Sometimes we experience opposition from the world around us when we choose to parent our children responsively, instinctively, and from the heart.
I’ve had many of these experiences along our parenting journey but something happened recently that left me feeling as though I was in the newborn baby period again; where my instincts and my intuition were clouded and challenged by what I know to be right – versus – what the world is telling me is right.
I have recently experienced how our society generally prefers to treat children. Sadly, based on cultural trance and tradition it perpetuates a mentality of tough love, tough discipline, and conformity, with little room for individual needs or values – and few people question these methods when a child is having trouble accepting them.
I remember this feeling well. The feeling of aloneness. Doing things our way instead of ‘the way of the world’. It can make you feel anxious and afraid. You question and analyse what you know, desperately trying to find answers and solutions to ‘the problem’. These trialling times in parenthood are the nuts and bolts that end up holding us together as we discover what we’re made of. We come out better for it, but it’s a tough job while we’re doing the mechanical work to get things running smoothly.
And because there is no manual – we must rely on the only thing we truly have to help us navigate our way through the trials and the questions, and that is our instinct.
Recently, I made the mistake of allowing myself to be influenced by something a family member had said to me before the kindy year commenced: “make sure you don’t give Jair the idea he doesn’t have to go to kindy if he doesn’t want to, you’ll start something you won’t be able to undo.”
I remember thinking that sounded like similar advice to when Jair was a baby: “don’t do that thing you’re doing or you will make a rod for your own back!” and well, I don’t seem to have a rod shoved up my backside right now so I’m not entirely sure that saying is true. Still, being the rooky kindy mum that I am I had unknowingly allowed myself to be affected by the advice, and had sent Jair to kindy against my gut instinct on a day when he was experiencing separation anxiety.
There had been signs of anxiety creeping in previously (like hanging on to a tree in the carpark refusing to go inside!) but this particular morning I decided to gently encourage him along when I should have listened to my gut instead, and while we’re talking about rods, this was the day that broke the camel’s back – the morning where the ‘terrible awful’ took place.

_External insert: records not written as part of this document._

(* ===== verification/Spinlock.v ===== *)
(** * Spin locks: [kernel/spinlock.c]

    The functions as the processor of one hart runs them ([acquire], [release],
    [holding], [push_off], [pop_off]), and a machine of several harts that runs
    them one access to shared memory at a time ([step]): any hart may move between
    two accesses of another. [spinlock_safe] is what the kernel relies on. *)
From S2P Require Import Prelude.

(** ** The functions *)

(** The name of a lock is not modelled; [lcpu] is the hart whose [struct cpu] the
    lock points to. The nesting depth [noff] stays far below the range of [int]. *)
Record spinlock := Spinlock { locked : bool; lcpu : option nat }.
Record cpu := Cpu { noff : Z; intena : bool; sie : bool }.
Record smp := Smp { locks : nat → spinlock; cpus : nat → cpu }.

Section hart.
Context (h : nat).
Abbreviation SM := (M smp).

Definition set_lock (lk : nat) (l : spinlock) : SM () := modify (λ s, Smp (<[lk := l]> (locks s)) (cpus s)).
Definition set_cpu (c : cpu) : SM () := modify (λ s, Smp (locks s) (<[h := c]> (cpus s))).
Definition get_lock (lk : nat) : SM spinlock := gets (λ s, locks s lk).
Definition mycpu : SM cpu := gets (λ s, cpus s h).

Definition intr_get : SM bool := c ← mycpu; mret (sie c).
Definition intr_off : SM () := c ← mycpu; set_cpu (Cpu (noff c) (intena c) false).
Definition intr_on : SM () := c ← mycpu; set_cpu (Cpu (noff c) (intena c) true).

Definition push_off : SM () :=
  old ← intr_get;
  intr_off ;;
  c ← mycpu;
  (if noff c =? 0 then set_cpu (Cpu (noff c) old (sie c)) else mret ()) ;;
  c ← mycpu; set_cpu (Cpu (noff c + 1) (intena c) (sie c)).
Definition pop_off : SM () :=
  i ← intr_get;
  if i : bool then panic "pop_off - interruptible" else
  c ← mycpu;
  if noff c <? 1 then panic "pop_off" else
  set_cpu (Cpu (noff c - 1) (intena c) (sie c)) ;;
  c ← mycpu;
  if (noff c =? 0) && intena c then intr_on else mret ().
(** ** Copying to the user or to the kernel *)

Definition either_copyout (user_dst : bool) (dst src len : Z) : PM Z :=
  p ← get_proc me;
  if user_dst then in_km (copyout _end (pagetable p) dst src len)
  else in_km (in_phys (memmove dst src (Z.to_nat len))) ;; mret 0.
Definition either_copyin (dst : Z) (user_src : bool) (src len : Z) : PM Z :=
  p ← get_proc me;
  if user_src then in_km (copyin _end (pagetable p) dst src len)
  else in_km (in_phys (memmove dst src (Z.to_nat len))) ;; mret 0.
End me.
End proc.
Definition lasting (s : procstate) : bool := bool_decide (s = UNUSED) || bool_decide (s = USED) || bool_decide (s = ZOMBIE).
Lemma keep h j m m' : sinv m → let p := pcs m h in let p' := pcs m' h in
  (∀ x, x ≠ h → pcs m' x = pcs m x) → (∀ x, x ≠ j → tab m' x = tab m x) →
  wl_moves h p p' (wl m) (wl m') → pl_moves h p p' (pl m) (pl m') →
  parent (tab m' j) = parent (tab m j) → (state (tab m' j) = state (tab m j) ∨ lasting (state (tab m' j)) = false ∧ lasting (state (tab m j)) = false) →
  fits (addr h) p' (tab m' h) → (j ≠ h → fits (addr j) (pcs m j) (tab m' j)) →
  making p' = making p → made_parent h p' = made_parent h p → p ≠ Dead →
  (∀ i, gone p' i = true → gone p i = true ∨ parent (tab m i) ≠ Some h) → (exiting p' = true → exiting p = true ∨ h ≠ init) →
  (∀ i, seen p' i = true → seen p i = true ∨ parent (tab m i) ≠ Some h ∨ state (tab m i) ≠ ZOMBIE) →
  (asleep p' (tab m' h) → asleep p (tab m h) ∨ p = WSleep2) → (j ≠ h → asleep (pcs m j) (tab m' j) → asleep (pcs m j) (tab m j)) →
  (telling m → telling m' ∨ ¬ asleep (pcs m' init) (tab m' init)) →
  (∀ x, told p' x = true → told p x = true ∨ (parent (tab m h) = Some x → ¬ asleep (pcs m' x) (tab m' x))) → sinv m'.
Proof using.
  intros I; cbn zeta; intros Hpc Htab Hwl Hpl Hpar Hst Hf Hfj Hmk Hmp Hnd Hg He Hseen Has Hasj Htell Htold.
  assert (∀ x, parent (tab m' x) = parent (tab m x)) as Hpar' by (intros x; destruct (decide (x = j)) as [->|]; [done|by rewrite Htab]).
  assert (∀ x s, lasting s = true → state (tab m' x) = s ↔ state (tab m x) = s) as Hst'.
  { intros x s Hs. destruct (decide (x = j)) as [->|]; [|by rewrite Htab]. destruct Hst as [->|[H1 H2]]; [done|]. split; intros <-; congruence. }
  assert (∀ x, asleep (pcs m' x) (tab m' x) → x = h ∧ pcs m h = WSleep2 ∨ asleep (pcs m x) (tab m x)) as Has'.
  { intros x. destruct (decide (x = h)) as [->|Hx]; [intros [?|?]%Has; auto|]. rewrite Hpc by done.
    destruct (decide (x = j)) as [->|Hxj]; [auto|]. rewrite Htab by done. auto. }
  destruct I as [I1 I2 I3 I4 I5 I6 I7 Is I8 I9 I10 I11]. assert (∀ x, making (pcs m' x) = making (pcs m x) ∧ made_parent x (pcs m' x) = made_parent x (pcs m x)) as Hmk'.
  { intros x. destruct (decide (x = h)) as [->|Hx]; [done|]. by rewrite Hpc. }
  constructor.
  - intros x. destruct (decide (x = h)) as [->|Hx]; [done|]. rewrite Hpc by done. destruct (decide (x = j)) as [->|Hxj]; [auto|]. by rewrite Htab.
  - by apply (keep_wl h m).
  - by apply (keep_pl h m).
  - intros x n. destruct (Hmk' x) as [-> ->]. intros H. destruct (I4 _ _ H) as (A0 & A1 & A2 & A3). rewrite Hst', Hpar' by done.
    split; [done|]. split; [done|]. split; [|done]. destruct (decide (n = h)) as [->|Hn]; [done|]. by rewrite Hpc.
  - intros x y n. destruct (Hmk' x) as [-> _], (Hmk' y) as [-> _]. apply I5.
  - intros i q. rewrite Hpar'. intros H. destruct (I6 _ _ H) as (A0 & A1 & A2). split; [done|]. split; [done|]. destruct (decide (q = h)) as [->|Hq]; [|by rewrite Hpc].
    destruct (gone (pcs m' h) i) eqn:E; [|done]. destruct (Hg i E) as [?|?]; congruence.
  - intros i. rewrite Hst', Hpar' by done. apply I7.
  - intros x. destruct (decide (x = h)) as [->|Hx]; [intros _; by apply Is|rewrite Hpc by done; apply Is].
  - rewrite Hpar'. destruct I8 as [I8 I8']. split; [|done]. destruct (decide (h = init)) as [->|Hq]; [|by rewrite Hpc by done]. destruct (exiting (pcs m' init)) eqn:E; [|done]. destruct (He eq_refl) as [?|?]; congruence.
  - intros x i. rewrite Hpar', Hst' by done. destruct (decide (x = h)) as [->|Hx]; [|rewrite Hpc by done; apply I9]. intros H. destruct (Hseen i H) as [?|[?|?]]; [by apply I9|done|done].
  - intros x i. rewrite Hpar', Hst' by done. intros Ha Hp Hz. assert (asleep (pcs m x) (tab m x)) as Ha'.
    { destruct (Has' x Ha) as [[-> Hs]|?]; [|done]. exfalso. apply (I9 h i); [|done..]. by rewrite Hs. }
    destruct (I10 x i) as [-> Ht]; [done..|]. split; [done|]. by destruct (Htell Ht).
  - intros x i. rewrite Hpar'. intros Ht Hp Ha. destruct (decide (i = h)) as [->|Hi].
    + destruct (Htold x Ht) as [Ht'|Hn]; [|by apply (Hn Hp)]. destruct (Has' x Ha) as [[-> _]|Ha']; [by destruct (I6 _ _ Hp) as (_ & ? & _)|by apply (I11 x h)].
    + rewrite Hpc in Ht by done. destruct (Has' x Ha) as [[-> Hs]|Ha']; [|by apply (I11 x i)].
      assert (Some i = Some h) as [=]; [|done]. rewrite <- (proj2 (I2 h)); [|by rewrite Hs]. symmetry. apply I2. by destruct (pcs m i).
Qed.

It was a typical separation anxiety scenario. Jair was stuck to my side, tears rolling down his cheeks, panicking and tightening his grasp on me with every attempt from his teacher to coerce him away. His voice was breaking as he pleaded, “don’t leave me mummy!” and I could feel his heart pounding inside his little chest. Crap, I thought. This is new…I really thought we were doing ok with this kindy thing after three weeks? I reassured him with a cuddle and told him I would be back after he had some fun and that he was safe with his teacher who would look after him.
All the other parents had gone now which contributed to the pressure, I felt panicked and reasoned that perhaps what the teacher was doing by trying to lead him away was helpful, I also knew they weren’t comfortable with parents lingering too long as they say it can make the farewell more difficult. I felt like I was getting in the way of ‘how they do things’ – they are the professionals after all, right?
I watched as the teacher picked up my distressed child and pried his hands off me, he was screaming now asking me to stay and not to go. The teachers motioned for me to leave, I could sense them saying “now is your time, go!” and so, after standing for a moment paralysed by what was happening, I scooped up my toddler and made my exit. I heard my boy screaming and crying out for me but somehow my legs kept carrying me outside the kindy gates because, conformity, I guess?
I was crying, and trying to figure out what to do. What was best here? Surely this wasn’t what was best for Jair…what had I just taught my child – that I would abandon him if he doesn’t detach from me willingly and conform to this new routine? (I hate that word by the way – routine). It felt wrong, but I didn’t know what to do. Sometimes when the world tells us something should be a certain way, we can feel intimidated to stand up and question that thing. I felt intimidated, and in a state of shock. The kindy followed up with a call to say he was fine, but ‘fine’ on the surface doesn’t necessarily mean ‘fine’ on the inside – not for an adult – and least of all for a little person in distress.
Let’s stop the story for a moment. I believe in attachment theory. I breastfeed my kids until they are ready to stop, I bed share, respond to my children’s upsets (not always with 100% grace but I try) and have fought for the right to do things our way since the day I gave birth to Jair. Why the heck did I get in my car and drive away instead of marching inside and picking up my distressed child?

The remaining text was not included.